▶ **Task details**
Please write out exactly the lines of the data below from the line holding "Definition is_listdir (e" through the line holding "negative [zoom_level] the", and leave out the rest.

▶ **The data**

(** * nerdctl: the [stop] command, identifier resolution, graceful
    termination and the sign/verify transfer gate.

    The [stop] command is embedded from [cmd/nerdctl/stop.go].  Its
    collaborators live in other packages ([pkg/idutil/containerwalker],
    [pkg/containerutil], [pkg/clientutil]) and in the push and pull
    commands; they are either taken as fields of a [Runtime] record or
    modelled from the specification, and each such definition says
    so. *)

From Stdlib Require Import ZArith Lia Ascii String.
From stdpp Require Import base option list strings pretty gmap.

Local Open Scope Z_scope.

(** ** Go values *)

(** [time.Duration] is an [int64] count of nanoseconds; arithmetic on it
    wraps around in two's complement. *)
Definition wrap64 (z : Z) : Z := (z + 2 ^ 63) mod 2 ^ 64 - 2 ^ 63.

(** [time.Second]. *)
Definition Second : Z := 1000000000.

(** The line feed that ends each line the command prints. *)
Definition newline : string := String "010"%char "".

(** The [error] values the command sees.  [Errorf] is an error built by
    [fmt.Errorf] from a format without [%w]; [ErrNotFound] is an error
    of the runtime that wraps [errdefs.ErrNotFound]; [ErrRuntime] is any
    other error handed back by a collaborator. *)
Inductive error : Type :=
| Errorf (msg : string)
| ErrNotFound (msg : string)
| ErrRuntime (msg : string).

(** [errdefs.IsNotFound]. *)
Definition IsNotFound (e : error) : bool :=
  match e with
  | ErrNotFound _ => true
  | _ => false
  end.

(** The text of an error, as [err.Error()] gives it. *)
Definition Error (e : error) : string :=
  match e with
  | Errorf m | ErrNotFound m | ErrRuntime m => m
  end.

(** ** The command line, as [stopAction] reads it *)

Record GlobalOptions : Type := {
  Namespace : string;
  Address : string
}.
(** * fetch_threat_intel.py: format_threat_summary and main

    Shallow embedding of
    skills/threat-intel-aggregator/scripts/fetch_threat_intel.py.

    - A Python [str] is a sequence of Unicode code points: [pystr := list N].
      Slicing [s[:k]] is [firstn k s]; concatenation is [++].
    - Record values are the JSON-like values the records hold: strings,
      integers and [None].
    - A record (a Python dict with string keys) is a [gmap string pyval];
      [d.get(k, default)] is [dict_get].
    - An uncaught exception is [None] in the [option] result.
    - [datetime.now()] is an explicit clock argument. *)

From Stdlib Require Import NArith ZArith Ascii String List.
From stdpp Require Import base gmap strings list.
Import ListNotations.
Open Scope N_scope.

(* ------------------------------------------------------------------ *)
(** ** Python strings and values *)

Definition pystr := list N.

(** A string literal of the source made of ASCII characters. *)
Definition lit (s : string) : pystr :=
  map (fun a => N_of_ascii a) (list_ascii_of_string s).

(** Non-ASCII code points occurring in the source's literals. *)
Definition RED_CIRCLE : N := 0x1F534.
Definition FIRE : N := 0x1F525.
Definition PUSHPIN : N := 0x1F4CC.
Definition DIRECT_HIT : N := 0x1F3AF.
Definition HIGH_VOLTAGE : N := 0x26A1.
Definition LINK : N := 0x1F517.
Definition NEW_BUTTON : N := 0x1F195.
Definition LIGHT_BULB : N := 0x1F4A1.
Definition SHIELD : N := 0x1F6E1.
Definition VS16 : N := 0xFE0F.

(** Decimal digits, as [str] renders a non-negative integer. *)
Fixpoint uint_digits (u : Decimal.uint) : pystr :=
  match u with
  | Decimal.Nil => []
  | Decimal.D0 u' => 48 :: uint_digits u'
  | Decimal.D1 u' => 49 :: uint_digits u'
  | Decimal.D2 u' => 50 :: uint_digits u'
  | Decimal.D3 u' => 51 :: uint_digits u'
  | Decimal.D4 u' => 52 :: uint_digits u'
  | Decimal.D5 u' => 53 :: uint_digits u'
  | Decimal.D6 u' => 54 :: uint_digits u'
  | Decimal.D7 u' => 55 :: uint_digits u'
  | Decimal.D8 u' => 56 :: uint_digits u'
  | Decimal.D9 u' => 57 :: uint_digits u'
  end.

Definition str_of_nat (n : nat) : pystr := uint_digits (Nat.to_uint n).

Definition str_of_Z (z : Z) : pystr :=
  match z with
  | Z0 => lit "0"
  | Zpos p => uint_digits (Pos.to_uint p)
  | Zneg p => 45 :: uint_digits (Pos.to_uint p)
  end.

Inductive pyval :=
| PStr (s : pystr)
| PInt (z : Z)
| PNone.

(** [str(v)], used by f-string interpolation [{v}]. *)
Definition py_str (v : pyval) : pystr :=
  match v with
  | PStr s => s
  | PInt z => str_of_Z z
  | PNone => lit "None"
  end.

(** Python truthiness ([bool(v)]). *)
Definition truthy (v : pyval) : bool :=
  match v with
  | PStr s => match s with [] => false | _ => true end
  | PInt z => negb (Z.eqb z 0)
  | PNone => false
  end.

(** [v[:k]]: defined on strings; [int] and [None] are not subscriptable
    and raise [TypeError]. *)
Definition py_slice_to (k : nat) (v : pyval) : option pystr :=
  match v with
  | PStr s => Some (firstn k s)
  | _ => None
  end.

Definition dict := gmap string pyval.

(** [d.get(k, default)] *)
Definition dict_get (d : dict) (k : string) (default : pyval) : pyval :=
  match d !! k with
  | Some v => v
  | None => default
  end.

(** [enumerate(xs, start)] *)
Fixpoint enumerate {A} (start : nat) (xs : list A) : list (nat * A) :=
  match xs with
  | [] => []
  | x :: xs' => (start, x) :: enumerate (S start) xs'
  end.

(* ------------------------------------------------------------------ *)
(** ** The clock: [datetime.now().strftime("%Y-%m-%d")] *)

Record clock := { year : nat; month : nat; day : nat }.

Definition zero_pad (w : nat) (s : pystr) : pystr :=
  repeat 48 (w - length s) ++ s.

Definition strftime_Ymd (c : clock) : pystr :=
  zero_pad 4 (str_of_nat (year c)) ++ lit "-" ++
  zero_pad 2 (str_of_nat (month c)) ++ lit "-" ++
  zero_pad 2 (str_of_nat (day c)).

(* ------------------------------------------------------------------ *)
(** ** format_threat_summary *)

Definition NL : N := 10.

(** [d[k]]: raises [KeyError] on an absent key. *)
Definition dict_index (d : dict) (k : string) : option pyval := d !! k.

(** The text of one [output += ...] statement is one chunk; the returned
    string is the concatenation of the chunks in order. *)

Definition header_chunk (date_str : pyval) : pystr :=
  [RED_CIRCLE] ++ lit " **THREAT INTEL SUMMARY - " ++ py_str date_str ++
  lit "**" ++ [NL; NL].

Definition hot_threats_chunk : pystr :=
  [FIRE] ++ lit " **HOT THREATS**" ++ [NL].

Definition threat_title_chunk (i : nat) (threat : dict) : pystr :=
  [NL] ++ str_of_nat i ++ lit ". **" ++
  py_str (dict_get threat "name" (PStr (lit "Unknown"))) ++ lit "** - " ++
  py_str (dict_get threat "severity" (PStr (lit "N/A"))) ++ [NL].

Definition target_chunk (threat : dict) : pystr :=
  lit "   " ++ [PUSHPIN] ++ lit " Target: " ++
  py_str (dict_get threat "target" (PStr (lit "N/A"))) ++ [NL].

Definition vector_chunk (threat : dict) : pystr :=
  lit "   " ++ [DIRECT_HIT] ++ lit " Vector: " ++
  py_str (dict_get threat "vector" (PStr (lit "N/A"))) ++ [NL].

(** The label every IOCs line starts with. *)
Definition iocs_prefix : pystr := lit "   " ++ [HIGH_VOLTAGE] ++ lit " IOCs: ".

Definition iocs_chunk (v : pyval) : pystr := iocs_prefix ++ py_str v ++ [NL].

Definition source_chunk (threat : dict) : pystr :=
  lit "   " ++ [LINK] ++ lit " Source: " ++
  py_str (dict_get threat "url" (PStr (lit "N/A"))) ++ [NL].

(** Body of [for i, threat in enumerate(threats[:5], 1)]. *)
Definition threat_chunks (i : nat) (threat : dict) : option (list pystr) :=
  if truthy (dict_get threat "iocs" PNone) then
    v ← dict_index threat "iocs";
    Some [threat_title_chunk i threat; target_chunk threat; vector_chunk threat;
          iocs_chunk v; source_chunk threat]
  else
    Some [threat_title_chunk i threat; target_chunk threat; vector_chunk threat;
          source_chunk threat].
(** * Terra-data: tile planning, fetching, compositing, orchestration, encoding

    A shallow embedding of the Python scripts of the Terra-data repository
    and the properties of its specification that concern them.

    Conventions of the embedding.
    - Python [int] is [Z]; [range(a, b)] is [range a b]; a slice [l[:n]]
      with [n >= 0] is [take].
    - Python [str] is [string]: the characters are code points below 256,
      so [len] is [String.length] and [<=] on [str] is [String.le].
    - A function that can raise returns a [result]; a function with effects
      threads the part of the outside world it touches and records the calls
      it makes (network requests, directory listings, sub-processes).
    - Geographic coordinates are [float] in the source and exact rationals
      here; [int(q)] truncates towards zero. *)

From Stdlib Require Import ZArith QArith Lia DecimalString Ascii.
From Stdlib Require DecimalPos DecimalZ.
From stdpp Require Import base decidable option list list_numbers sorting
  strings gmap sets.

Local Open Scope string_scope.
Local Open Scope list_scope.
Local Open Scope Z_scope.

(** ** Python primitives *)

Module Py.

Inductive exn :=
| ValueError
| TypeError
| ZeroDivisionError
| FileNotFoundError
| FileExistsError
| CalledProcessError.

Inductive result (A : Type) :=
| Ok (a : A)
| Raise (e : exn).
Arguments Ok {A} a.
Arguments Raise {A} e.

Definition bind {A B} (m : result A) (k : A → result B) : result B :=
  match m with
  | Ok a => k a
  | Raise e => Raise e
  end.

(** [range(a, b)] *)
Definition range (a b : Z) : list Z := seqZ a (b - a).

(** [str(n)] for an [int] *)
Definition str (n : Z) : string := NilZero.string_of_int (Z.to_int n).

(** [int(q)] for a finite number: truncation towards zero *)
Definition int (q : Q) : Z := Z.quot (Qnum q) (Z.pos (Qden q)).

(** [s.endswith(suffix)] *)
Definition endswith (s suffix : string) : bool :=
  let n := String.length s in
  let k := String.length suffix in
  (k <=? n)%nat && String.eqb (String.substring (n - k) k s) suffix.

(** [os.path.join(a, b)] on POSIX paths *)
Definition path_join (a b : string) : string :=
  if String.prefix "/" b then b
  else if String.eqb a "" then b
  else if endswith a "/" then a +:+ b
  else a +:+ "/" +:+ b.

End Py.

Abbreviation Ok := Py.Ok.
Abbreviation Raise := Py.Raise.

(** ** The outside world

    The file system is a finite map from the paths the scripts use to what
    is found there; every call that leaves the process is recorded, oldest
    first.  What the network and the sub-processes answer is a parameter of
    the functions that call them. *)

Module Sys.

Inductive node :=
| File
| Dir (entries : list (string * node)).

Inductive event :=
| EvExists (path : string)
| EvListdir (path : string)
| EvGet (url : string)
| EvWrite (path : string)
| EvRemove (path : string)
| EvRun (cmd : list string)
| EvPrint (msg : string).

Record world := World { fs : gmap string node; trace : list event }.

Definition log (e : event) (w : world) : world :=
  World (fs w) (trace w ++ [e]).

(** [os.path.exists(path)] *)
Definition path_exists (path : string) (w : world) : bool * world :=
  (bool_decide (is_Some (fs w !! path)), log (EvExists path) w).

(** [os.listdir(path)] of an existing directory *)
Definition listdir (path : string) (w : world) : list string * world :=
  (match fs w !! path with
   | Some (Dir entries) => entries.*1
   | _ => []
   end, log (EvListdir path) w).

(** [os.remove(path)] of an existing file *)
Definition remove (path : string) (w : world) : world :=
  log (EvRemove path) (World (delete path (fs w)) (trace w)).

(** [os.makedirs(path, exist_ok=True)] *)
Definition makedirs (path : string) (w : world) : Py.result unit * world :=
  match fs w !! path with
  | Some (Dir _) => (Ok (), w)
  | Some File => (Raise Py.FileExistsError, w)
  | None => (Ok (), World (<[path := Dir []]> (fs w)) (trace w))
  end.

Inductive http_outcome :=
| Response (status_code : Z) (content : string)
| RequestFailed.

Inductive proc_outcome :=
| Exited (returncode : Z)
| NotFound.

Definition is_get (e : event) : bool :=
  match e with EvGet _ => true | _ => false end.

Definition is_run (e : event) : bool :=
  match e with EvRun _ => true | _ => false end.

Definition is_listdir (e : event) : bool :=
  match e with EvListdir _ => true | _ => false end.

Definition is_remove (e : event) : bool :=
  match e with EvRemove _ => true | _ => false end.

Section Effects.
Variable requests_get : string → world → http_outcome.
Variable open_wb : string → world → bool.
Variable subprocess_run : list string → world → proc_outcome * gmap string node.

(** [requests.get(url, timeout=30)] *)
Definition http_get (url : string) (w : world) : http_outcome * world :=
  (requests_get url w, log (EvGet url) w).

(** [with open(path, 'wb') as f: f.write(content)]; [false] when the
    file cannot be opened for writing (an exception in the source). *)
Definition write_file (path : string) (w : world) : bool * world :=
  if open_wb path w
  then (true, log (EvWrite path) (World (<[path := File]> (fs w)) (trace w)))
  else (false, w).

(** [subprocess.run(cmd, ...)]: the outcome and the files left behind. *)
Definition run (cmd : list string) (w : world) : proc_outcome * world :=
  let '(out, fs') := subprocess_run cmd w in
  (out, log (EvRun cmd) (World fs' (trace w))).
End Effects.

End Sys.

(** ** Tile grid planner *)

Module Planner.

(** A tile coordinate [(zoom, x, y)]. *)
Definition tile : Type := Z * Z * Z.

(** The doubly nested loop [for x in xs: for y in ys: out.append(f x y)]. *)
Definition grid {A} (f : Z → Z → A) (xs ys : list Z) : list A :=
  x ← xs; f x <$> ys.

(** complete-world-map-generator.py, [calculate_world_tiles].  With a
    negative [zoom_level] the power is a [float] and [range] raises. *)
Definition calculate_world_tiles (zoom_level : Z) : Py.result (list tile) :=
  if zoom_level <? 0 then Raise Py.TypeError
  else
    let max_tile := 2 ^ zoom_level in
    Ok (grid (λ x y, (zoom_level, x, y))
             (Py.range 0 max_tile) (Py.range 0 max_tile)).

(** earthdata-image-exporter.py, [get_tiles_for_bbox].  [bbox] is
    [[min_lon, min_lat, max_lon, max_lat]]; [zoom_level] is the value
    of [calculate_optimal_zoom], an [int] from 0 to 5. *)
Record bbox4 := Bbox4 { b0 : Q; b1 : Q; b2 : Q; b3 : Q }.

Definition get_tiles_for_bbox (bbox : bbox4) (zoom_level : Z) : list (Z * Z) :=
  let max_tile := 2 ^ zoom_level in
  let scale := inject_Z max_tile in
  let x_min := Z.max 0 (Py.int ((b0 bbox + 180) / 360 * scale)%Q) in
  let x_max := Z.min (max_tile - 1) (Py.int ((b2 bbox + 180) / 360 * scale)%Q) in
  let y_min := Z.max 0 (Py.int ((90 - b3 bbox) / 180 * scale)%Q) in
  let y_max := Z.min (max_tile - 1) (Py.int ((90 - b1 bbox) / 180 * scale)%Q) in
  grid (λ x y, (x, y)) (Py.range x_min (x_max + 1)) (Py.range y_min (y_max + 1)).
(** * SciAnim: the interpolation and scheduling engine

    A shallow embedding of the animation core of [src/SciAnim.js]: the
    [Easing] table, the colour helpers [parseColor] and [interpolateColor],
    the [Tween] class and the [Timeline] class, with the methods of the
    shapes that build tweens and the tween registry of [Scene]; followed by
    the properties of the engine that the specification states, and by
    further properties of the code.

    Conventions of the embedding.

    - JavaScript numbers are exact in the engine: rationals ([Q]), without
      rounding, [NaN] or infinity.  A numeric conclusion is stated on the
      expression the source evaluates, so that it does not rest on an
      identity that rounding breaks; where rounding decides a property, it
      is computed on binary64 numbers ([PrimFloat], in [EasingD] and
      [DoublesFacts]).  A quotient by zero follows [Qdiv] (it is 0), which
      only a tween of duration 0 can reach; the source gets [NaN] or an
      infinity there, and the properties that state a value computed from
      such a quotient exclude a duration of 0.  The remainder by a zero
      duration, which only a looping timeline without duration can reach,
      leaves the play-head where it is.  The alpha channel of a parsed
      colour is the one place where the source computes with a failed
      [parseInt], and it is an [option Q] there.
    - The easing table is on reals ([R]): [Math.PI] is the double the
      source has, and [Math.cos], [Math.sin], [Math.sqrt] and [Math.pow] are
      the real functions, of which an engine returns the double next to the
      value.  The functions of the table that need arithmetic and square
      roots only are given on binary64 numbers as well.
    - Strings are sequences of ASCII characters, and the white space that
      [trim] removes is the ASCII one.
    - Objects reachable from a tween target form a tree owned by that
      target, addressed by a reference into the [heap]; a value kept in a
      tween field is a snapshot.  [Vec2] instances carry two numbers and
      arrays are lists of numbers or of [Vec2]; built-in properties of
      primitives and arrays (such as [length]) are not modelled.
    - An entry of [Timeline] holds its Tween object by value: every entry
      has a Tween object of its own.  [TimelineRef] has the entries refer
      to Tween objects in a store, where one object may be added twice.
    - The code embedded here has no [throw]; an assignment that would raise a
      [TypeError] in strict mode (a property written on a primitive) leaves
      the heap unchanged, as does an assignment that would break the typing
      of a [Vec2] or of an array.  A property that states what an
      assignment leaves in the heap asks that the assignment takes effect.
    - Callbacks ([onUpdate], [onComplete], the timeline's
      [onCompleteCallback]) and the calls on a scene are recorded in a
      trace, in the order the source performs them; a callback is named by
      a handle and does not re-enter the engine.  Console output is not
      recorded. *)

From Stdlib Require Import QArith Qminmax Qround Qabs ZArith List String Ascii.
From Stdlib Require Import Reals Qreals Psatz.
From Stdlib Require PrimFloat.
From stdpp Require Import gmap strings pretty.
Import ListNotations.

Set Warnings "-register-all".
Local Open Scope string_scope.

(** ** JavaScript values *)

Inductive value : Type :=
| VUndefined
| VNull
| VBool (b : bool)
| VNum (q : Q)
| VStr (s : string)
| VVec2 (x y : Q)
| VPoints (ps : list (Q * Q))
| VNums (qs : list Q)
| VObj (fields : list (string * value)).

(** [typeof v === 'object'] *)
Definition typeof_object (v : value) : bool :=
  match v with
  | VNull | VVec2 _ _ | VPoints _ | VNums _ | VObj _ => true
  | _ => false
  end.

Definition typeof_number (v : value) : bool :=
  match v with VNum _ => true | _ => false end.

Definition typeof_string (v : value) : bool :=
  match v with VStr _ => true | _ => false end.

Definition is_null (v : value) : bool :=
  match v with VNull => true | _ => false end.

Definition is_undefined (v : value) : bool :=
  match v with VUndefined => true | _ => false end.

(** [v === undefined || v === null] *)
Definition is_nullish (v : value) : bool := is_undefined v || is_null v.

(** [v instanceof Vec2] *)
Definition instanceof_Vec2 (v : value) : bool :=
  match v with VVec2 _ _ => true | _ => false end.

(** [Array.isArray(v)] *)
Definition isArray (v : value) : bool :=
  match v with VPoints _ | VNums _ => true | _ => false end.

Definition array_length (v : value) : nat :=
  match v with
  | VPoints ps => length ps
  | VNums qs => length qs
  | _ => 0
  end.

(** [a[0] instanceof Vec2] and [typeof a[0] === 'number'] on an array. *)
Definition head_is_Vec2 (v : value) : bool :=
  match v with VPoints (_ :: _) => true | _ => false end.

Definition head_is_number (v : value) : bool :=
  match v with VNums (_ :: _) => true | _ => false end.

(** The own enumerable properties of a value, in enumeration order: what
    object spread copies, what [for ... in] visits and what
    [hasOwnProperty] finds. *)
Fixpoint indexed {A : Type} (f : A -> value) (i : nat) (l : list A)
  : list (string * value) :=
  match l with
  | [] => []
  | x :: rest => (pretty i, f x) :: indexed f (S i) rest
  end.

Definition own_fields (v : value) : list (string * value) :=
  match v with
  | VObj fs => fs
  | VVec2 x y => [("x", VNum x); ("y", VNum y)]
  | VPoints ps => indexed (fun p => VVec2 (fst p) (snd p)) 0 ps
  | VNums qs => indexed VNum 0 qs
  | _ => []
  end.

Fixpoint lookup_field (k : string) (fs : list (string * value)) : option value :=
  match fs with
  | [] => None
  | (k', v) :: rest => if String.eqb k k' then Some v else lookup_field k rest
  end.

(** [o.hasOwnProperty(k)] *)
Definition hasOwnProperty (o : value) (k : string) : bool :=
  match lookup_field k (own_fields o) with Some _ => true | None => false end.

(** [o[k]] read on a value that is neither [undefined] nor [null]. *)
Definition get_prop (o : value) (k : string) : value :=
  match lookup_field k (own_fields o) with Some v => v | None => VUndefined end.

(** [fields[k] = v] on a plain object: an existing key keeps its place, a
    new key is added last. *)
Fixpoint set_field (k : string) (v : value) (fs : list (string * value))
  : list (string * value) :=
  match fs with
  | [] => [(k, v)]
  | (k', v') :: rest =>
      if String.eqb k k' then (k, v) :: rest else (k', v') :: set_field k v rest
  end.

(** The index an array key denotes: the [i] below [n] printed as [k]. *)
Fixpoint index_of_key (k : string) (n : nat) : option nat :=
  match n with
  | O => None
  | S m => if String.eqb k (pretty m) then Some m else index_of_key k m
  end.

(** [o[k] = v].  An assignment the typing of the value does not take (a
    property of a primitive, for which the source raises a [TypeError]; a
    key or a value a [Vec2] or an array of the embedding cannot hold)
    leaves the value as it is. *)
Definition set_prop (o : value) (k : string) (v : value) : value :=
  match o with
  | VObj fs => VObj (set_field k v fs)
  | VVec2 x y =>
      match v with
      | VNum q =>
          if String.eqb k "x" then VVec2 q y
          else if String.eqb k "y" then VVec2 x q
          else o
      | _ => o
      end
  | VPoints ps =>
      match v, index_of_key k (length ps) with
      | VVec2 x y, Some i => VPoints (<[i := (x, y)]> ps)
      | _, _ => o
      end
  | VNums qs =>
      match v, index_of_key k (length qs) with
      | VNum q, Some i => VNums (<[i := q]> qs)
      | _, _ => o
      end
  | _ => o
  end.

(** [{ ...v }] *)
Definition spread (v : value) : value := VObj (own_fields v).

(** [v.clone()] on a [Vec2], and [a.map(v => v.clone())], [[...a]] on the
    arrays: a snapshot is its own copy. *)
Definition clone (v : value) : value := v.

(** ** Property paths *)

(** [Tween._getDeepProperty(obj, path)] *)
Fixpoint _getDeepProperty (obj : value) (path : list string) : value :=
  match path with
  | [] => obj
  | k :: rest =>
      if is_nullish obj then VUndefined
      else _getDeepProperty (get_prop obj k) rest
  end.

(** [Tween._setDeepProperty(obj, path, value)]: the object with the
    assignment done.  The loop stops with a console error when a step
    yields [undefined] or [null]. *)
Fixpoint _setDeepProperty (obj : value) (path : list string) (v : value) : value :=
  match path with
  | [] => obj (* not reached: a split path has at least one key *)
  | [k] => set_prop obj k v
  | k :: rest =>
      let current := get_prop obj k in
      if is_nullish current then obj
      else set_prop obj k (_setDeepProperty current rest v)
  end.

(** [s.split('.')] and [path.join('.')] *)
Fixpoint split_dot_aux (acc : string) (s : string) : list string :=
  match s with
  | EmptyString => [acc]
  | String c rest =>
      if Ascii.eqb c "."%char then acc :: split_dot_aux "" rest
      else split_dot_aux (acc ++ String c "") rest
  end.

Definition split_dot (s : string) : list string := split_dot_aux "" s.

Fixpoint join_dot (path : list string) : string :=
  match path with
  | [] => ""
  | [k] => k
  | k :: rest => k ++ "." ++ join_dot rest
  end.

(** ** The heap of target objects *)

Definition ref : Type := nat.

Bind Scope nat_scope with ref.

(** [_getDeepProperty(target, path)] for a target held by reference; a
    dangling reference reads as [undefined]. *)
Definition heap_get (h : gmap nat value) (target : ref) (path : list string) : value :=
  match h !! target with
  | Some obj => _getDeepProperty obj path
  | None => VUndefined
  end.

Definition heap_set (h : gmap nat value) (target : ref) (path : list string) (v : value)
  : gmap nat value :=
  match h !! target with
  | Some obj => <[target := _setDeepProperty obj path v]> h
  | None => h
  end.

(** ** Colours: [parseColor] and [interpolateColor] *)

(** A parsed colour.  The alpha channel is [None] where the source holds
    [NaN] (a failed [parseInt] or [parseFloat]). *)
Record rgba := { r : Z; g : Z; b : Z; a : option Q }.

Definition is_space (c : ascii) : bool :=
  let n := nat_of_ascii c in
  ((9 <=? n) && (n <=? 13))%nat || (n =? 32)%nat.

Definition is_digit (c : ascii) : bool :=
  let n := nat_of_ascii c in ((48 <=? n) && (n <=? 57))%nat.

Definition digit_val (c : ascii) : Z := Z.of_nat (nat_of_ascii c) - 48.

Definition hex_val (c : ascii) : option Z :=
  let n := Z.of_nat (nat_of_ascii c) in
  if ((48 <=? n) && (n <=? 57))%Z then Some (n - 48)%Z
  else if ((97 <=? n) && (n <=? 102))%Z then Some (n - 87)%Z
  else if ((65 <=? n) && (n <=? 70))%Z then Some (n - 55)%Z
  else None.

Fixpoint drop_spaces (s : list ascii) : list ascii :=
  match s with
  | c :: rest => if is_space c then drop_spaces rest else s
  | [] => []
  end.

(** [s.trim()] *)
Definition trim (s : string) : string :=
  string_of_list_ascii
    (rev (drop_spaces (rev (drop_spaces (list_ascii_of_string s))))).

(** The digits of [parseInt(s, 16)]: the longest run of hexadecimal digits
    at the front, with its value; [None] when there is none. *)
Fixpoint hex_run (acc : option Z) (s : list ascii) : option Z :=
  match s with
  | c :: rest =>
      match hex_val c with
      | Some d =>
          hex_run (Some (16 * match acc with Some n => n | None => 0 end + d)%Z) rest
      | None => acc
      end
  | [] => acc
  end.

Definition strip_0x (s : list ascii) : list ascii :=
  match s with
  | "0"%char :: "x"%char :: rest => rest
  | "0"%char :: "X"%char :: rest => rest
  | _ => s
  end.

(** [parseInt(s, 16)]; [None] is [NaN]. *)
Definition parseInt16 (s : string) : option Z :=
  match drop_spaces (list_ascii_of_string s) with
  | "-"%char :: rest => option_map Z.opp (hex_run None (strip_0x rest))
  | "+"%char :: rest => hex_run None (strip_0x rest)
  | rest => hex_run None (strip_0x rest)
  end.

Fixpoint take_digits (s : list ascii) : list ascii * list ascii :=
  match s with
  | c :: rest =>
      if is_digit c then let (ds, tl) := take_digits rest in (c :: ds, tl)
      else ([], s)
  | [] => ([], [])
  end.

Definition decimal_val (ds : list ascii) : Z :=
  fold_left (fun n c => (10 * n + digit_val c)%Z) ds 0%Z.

▶ **Answer below**
Definition is_listdir (e : event) : bool :=
  match e with EvListdir _ => true | _ => false end.

Definition is_remove (e : event) : bool :=
  match e with EvRemove _ => true | _ => false end.

Section Effects.
Variable requests_get : string → world → http_outcome.
Variable open_wb : string → world → bool.
Variable subprocess_run : list string → world → proc_outcome * gmap string node.

(** [requests.get(url, timeout=30)] *)
Definition http_get (url : string) (w : world) : http_outcome * world :=
  (requests_get url w, log (EvGet url) w).

(** [with open(path, 'wb') as f: f.write(content)]; [false] when the
    file cannot be opened for writing (an exception in the source). *)
Definition write_file (path : string) (w : world) : bool * world :=
  if open_wb path w
  then (true, log (EvWrite path) (World (<[path := File]> (fs w)) (trace w)))
  else (false, w).

(** [subprocess.run(cmd, ...)]: the outcome and the files left behind. *)
Definition run (cmd : list string) (w : world) : proc_outcome * world :=
  let '(out, fs') := subprocess_run cmd w in
  (out, log (EvRun cmd) (World fs' (trace w))).
End Effects.

End Sys.

(** ** Tile grid planner *)

Module Planner.

(** A tile coordinate [(zoom, x, y)]. *)
Definition tile : Type := Z * Z * Z.

(** The doubly nested loop [for x in xs: for y in ys: out.append(f x y)]. *)
Definition grid {A} (f : Z → Z → A) (xs ys : list Z) : list A :=
  x ← xs; f x <$> ys.

(** complete-world-map-generator.py, [calculate_world_tiles].  With a
    negative [zoom_level] the power is a [float] and [range] raises. *)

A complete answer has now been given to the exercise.